PROVIDED DATA
|---|
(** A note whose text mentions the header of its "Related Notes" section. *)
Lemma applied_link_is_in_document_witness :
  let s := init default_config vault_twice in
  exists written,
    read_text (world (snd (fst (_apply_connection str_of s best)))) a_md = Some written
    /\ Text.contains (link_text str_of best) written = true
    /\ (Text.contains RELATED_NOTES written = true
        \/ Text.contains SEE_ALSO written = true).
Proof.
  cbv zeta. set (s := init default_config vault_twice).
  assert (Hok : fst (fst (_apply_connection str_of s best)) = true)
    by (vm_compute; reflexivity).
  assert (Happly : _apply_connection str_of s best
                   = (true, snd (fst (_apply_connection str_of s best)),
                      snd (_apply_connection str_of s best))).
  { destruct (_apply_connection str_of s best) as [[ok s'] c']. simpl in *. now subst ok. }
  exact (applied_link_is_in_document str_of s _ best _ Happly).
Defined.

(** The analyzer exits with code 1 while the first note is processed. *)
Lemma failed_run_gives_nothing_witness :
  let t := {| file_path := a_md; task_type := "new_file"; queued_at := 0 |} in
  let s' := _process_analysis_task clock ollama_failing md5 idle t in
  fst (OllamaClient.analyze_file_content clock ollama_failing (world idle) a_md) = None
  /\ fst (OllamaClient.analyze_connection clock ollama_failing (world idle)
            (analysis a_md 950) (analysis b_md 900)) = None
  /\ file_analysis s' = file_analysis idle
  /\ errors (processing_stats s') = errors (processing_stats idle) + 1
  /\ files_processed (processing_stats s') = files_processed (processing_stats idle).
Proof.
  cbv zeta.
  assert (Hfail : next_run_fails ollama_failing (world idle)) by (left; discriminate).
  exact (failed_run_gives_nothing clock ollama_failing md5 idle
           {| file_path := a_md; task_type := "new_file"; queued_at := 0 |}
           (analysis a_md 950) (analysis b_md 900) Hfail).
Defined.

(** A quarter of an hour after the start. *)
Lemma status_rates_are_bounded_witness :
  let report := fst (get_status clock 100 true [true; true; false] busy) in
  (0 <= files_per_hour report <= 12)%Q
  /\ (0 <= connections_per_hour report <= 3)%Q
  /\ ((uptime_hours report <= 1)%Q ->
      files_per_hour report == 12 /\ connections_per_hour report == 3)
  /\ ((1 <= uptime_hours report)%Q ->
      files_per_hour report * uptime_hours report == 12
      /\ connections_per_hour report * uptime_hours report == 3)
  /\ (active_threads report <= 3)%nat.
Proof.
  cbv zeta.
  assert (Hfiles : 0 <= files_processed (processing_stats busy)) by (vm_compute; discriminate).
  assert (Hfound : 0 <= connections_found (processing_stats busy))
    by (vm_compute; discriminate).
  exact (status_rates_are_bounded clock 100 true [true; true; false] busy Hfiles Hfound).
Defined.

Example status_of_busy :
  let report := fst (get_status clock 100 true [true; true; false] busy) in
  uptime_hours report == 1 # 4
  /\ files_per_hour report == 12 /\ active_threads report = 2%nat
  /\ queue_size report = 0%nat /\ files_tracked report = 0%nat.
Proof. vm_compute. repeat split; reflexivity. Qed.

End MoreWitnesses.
|---|
TASK DIRECTIONS
Go back to the listing above. Copy word for word the lines from the one with "files_per_hour report *" through the one with "uptime_hours report == 1 # 4", and nothing more.

RESULT OF THIS EXERCISE
      files_per_hour report * uptime_hours report == 12
      /\ connections_per_hour report * uptime_hours report == 3)
  /\ (active_threads report <= 3)%nat.
Proof.
  cbv zeta.
  assert (Hfiles : 0 <= files_processed (processing_stats busy)) by (vm_compute; discriminate).
  assert (Hfound : 0 <= connections_found (processing_stats busy))
    by (vm_compute; discriminate).
  exact (status_rates_are_bounded clock 100 true [true; true; false] busy Hfiles Hfound).
Defined.

Example status_of_busy :
  let report := fst (get_status clock 100 true [true; true; false] busy) in
  uptime_hours report == 1 # 4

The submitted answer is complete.